Он направился к небольшому арычку, что изгибался за зарослями бирючины, делая петлю, где соорудил некое подобие запруды, которое даже слегка облагородил на свой вкус, неловко обложив пологие берега камнями. Но только Чжао присел на плоский камушек, с которого обычно умывался, как по поверхности воды заструились печально знакомые ему песчаные змейки.
— М-м-м, — заныл с досады Чжао, предчувствуя новую встречу с иноземным колдуном, и его вдруг словно что-то толкнуло изнутри.
— Чжао, — раздался прямо внутри черепа шелестящий молодой голос со знакомым акцентом. — Ты слышишь меня?
— Да, — ответил стражник, испуганно озираясь.
— Не ищи меня вокруг, меня нет рядом. Просто послушай, что я тебе скажу…
— А вы где? — глуповато улыбаясь, спросил стражник.

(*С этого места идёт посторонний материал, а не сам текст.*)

(* ===== verification/ScanTuneCorrect.v ===== *)
(** * Tuning: properties

    The lists of the program are never found wrong, on the whole way through a network; and the dish is switched as
    the transponder asks for. *)

From S2P Require Export ScanTune ScanReadCorrect.
Import stdpp.list_relations.list stdpp.list_basics.list.
#[local] Open Scope Z_scope.

(** ** The whole network *)

(** The action keeps the invariant, and the program does not exit. *)
Definition sound {A} (c : SC A) : Prop := forall w, scan_inv (w_state w) ->
  match c w with Ok (_, w') => scan_inv (w_state w') | Err f => f <> Exited end.

Lemma sound_bind {A B} (c : SC A) (k : A -> SC B) : sound c -> (forall a, sound (k a)) -> sound (c ≫= k).
Proof.
  intros Hc Hk w Hi. specialize (Hc w Hi). unfold mbind, io_bind. destruct (c w) as [[a w']|]; [|done]. by apply Hk.
Qed.

Lemma sound_ret {A} (a : A) : sound (mret a).
Proof. by intros w Hi. Qed.

Lemma sound_fault {A} f : f <> Exited -> sound (io_fault f : SC A).
Proof. by intros H w Hi. Qed.

Lemma sound_fine {A} P R (c : SC A) Q : (forall s, P s) -> fine P R c Q -> sound c.
Proof.
  intros HP H w Hi. specialize (H w Hi (HP _)). destruct (c w) as [[a w']|]; [by destruct H|]. by destruct H.
Qed.

Lemma sound_calm {A} (c : SC A) Q : calmly c Q -> sound c.
Proof. intros H. eapply sound_fine; [|exact H]. done. Qed.

Lemma sound_lift {A} (c : res A) : reads_mem c (λ _, True) -> sound (lift c).
Proof. intros H. eapply sound_calm, calmly_lift, H. Qed.

(** Changes of variables that the lists do not depend on. *)
Lemma sound_modify f : (forall s, scan_inv s -> scan_inv (f s)) -> sound (modify f).
Proof. intros H w Hi. by apply H. Qed.

Create HintDb sound.
#[export] Hint Resolve sound_ret calmly_ask calmly_ioctl calmly_get_tp calmly_alloc calmly_find_transponder
  calmly_copy_transponder calmly_state : sound.

Lemma sound_upd_tp t f : (forall tp, tp_services (f tp) = tp_services tp) -> sound (upd_tp t f).
Proof. intros H. eapply sound_calm, calmly_upd_tp. intros tp Hid. by rewrite H. Qed.

Ltac sound_go :=
  lazymatch goal with
  | |- sound (if ?b then _ else _) => destruct b; sound_go
  | |- sound (_ ≫= _) => apply sound_bind; [sound_go|cbv beta; intros ?; sound_go]
  | |- sound (match ?x with _ => _ end) => destruct x; sound_go
  | _ =>
      cbv zeta; first
      [ solve [auto with sound]
      | eapply sound_calm; solve [eauto with sound]
      | apply sound_fault; done
      | apply sound_upd_tp; done
      | apply sound_modify; intros s Hi; by apply (inv_same s); [..|apply Hi]
      | idtac ]
  end.

Section Network.
Context (o : scan_options) (e : scan_env) (iconv : list Z -> list Z -> option (list Z -> list Z)).

Lemma sound_fe op : sound (fe_ask e op).
Proof. eapply sound_calm, calmly_ioctl. Qed.

Lemma sound_sleep n : sound (msleep n).
Proof. unfold msleep. sound_go. Qed.
Hint Resolve sound_fe sound_sleep : sound.

Lemma sound_cmds cmds : sound (diseqc_send_cmds e cmds).
Proof. induction cmds as [|msg cmds IH]; cbn [diseqc_send_cmds]; sound_go. Qed.
Hint Resolve sound_cmds : sound.

Lemma sound_msg v cmds t b : sound (diseqc_send_msg e v cmds t b).
Proof. unfold diseqc_send_msg. sound_go. Qed.
Hint Resolve sound_msg : sound.

Lemma sound_at {A} (l : list A) i : sound (lift (at_ l i)).
Proof. apply sound_lift, reads_at_any. Qed.
Hint Resolve sound_at : sound.

Lemma sound_switch pos v hi : sound (setup_switch e pos v hi).
Proof. unfold setup_switch. sound_go. Qed.

Lemma sound_difference f v : sound (lift (abs_difference f v)).
Proof. apply sound_lift. unfold abs_difference. destruct (_ =? _); [by split|done]. Qed.
Hint Resolve sound_switch sound_difference : sound.

Lemma sound_if f pol : sound (intermediate_frequency o e f pol).
Proof. unfold intermediate_frequency. destruct (so_lnb_type o) as [l h s]. sound_go. Qed.

Lemma sound_lock n : sound (wait_lock e n).
Proof. induction n as [|n IH]; cbn [wait_lock]; sound_go. Qed.
Hint Resolve sound_if sound_lock : sound.

Lemma sound_tune_once t : sound (tune_once o e t).
Proof. unfold tune_once. sound_go. Qed.

Lemma sound_delivery type : sound (set_delivery_system e type).
Proof. unfold set_delivery_system. sound_go. Qed.
Hint Resolve sound_tune_once sound_delivery : sound.

Lemma sound_tune t : sound (tune_to_transponder o e t).
Proof. unfold tune_to_transponder. sound_go. Qed.
Hint Resolve sound_tune : sound.

Lemma sound_next fuel t : sound (next_frequency o fuel t).
Proof. induction fuel as [|fuel IH]; cbn [next_frequency]; sound_go. Qed.

Lemma sound_failed t : sound (remember_failed t).
Proof.
  unfold remember_failed. apply sound_bind; [sound_go|]. intros tp. apply sound_bind; [sound_go|]. intros st. cbv zeta.
  apply sound_bind; [|intros _; sound_go]. apply sound_modify. intros s Hi. apply (inv_same s); try done. cbn.
  apply Forall_app. split; [apply Hi|]. constructor; [|done]. split; [apply NoDup_nil_2|constructor].
Qed.
Hint Resolve sound_next sound_failed : sound.

Lemma sound_try fuel t : sound (try_transponder o e fuel t).
Proof. induction fuel as [|fuel IH]; cbn [try_transponder]; sound_go. Qed.
Hint Resolve sound_try : sound.

Lemma sound_tries l : sound (try_transponders o e l).
Proof. induction l as [|t l IH]; cbn [try_transponders]; sound_go. Qed.
Hint Resolve sound_tries : sound.

Lemma sound_tune_next : sound (tune_to_next_transponder o e).
Proof. unfold tune_to_next_transponder. sound_go. Qed.
Hint Resolve sound_tune_next : sound.

Lemma sound_initial t type pol f : sound (initial_parameters t type pol f).
Proof. unfold initial_parameters. by apply sound_upd_tp. Qed.
Hint Resolve sound_initial : sound.

Lemma sound_line line : sound (initial_line o line).
Proof. unfold initial_line. cbv zeta. repeat case_match; sound_go. Qed.
Hint Resolve sound_line : sound.

Lemma sound_lines fuel : forall file, sound (initial_lines o fuel file).
Proof.
  induction fuel as [|fuel IH]; intros file; cbn [initial_lines]; [sound_go|]. destruct file as [|c file]; [sound_go|].
  destruct (fgets 199 (c :: file)) as [buf rest]. apply sound_bind; [sound_go|done].
Qed.
Hint Resolve sound_lines : sound.

Lemma sound_first file : sound (tune_initial o e file).
Proof. unfold tune_initial. sound_go. Qed.

(** *** Reading *)

Context (Hbytes : sends_bytes e).

Lemma sound_read_all fuel : sound (read_all_filters o e iconv fuel).
Proof.
  induction fuel as [|fuel IH]; cbn [read_all_filters]; [sound_go|]. apply sound_bind; [|intros _; sound_go].
  intros w Hi. pose proof (read_filters_spec o e iconv Hbytes w Hi) as H.
  destruct (read_filters o e iconv w) as [[u w1]|f]; [by destruct H|by destruct H].
Qed.

Lemma sound_table pid tid seg timeout : sound (add_table o e pid tid seg timeout).
Proof. eapply sound_fine; [|apply adds_table]. done. Qed.
Hint Resolve sound_read_all sound_table : sound.

Lemma sound_scan_tp fuel : sound (scan_tp o e iconv fuel).
Proof. unfold scan_tp, scan_tp_dvb, scan_tp_atsc. sound_go. Qed.
Hint Resolve sound_scan_tp : sound.

Lemma sound_transponders fuel : sound (scan_transponders o e iconv fuel).
Proof. induction fuel as [|fuel IH]; cbn [scan_transponders]; sound_go. Qed.
Hint Resolve sound_first sound_transponders : sound.

Lemma sound_network fuel file : sound (scan_network o e iconv fuel file).
Proof. unfold scan_network. sound_go. Qed.
End Network.

(** C14: the program never finds its lists of filters wrong: on the whole way through a network, whatever the file of
    the first transponders holds, whatever the devices answer and the transponders send, at most 27 filters run, none
    twice and none that is closed, the arrays for [poll] are those of the filters that run, and the checks of
    the program on this ([fatal], [assert]) never fail. *)
Theorem scan_lists_consistent o e iconv fuel file fe_type switch_pos :
  sends_bytes e ->
  match scan_network o e iconv fuel file (World (initial_state fe_type switch_pos) 0 []) with
  | Ok (_, w) => lists_ok (w_state w) /\ polls_ok (w_state w)
  | Err f => f <> Exited
  end.
Proof.
  intros Hb. pose proof (sound_network o e iconv Hb fuel file (World (initial_state fe_type switch_pos) 0 [])) as H.
  specialize (H (initial_inv fe_type switch_pos)). destruct (scan_network _ _ _ _ _ _) as [[u w]|f]; [|done].
  split; apply H.
Qed.

(** A silent transponder of a file that is tuned to. *)
Definition locking_env : scan_env :=
  ScanEnv (λ _, 0) (λ _, 3) (λ _, 0) (λ _, None) (λ _, Some []) (λ n, Z.of_nat n) (λ _, FE_HAS_LOCK) (λ _, 0).

Definition initial_file : list Z := lit "# Astra 19.2E" ++ [10] ++ lit "S 12551500 V 22000000 5/6" ++ [10].

Lemma scan_lists_consistent_witness :
  sends_bytes locking_env /\
  match scan_network default_options locking_env (λ _ _, None) 100 (Some initial_file) (World (initial_state FE_QPSK 0) 0 []) with
  | Ok (_, w) => lists_ok (w_state w) /\ polls_ok (w_state w)
  | Err f => f <> Exited
  end.
Proof.
  assert (H : sends_bytes locking_env) by done. split; [exact H|].
  apply (scan_lists_consistent default_options locking_env (λ _ _, None) 100 (Some initial_file) FE_QPSK 0 H).
Defined.

(** The run of the witness ends, and the transponder is in the list. *)
Lemma silent_network : exists w,
  scan_network default_options locking_env (λ _ _, None) 100 (Some initial_file) (World (initial_state FE_QPSK 0) 0 []) = Ok (tt, w) /\
  st_scanned (w_state w) = [0%nat] /\ st_new (w_state w) = [].
Proof. eexists. split; [vm_compute; reflexivity|done]. Qed.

— Я далеко, но я вижу тебя. Ты не можешь меня видеть, но я прямо сейчас смотрю на тебя.
— А что я делаю? — хитро спросил Чжао, подняв одну ногу и положив правую руку себе на голову.
— Поставь ногу на землю и слушай меня внимательно, идиот! — крикнул голос. И за двадцать ли от этого места Марко, лежащий на ложе машины снов, сжал кулаки от досады.
Чжао растерянно исполнил приказ, но так и не убрал руку, продолжая с дурацким видом озираться по сторонам.
— Я хочу тебе добра, Чжао Шестой.
— Ну да! То -то вы со мной как с собакой обращались всегда.
— Потому что ты и есть собака, шелудивый пёс! Перестань же, наконец, перебивать и слушай меня.
— Ну, ладно, чего… Не кипятитесь уж так-то…
— Ты должен бежать, Чжао. Бежать прямо сейчас.
— Куда? — тут стражник совершенно потерялся, лиловое пятно на его щеке запунцовело, а глаза выкатились из орбит.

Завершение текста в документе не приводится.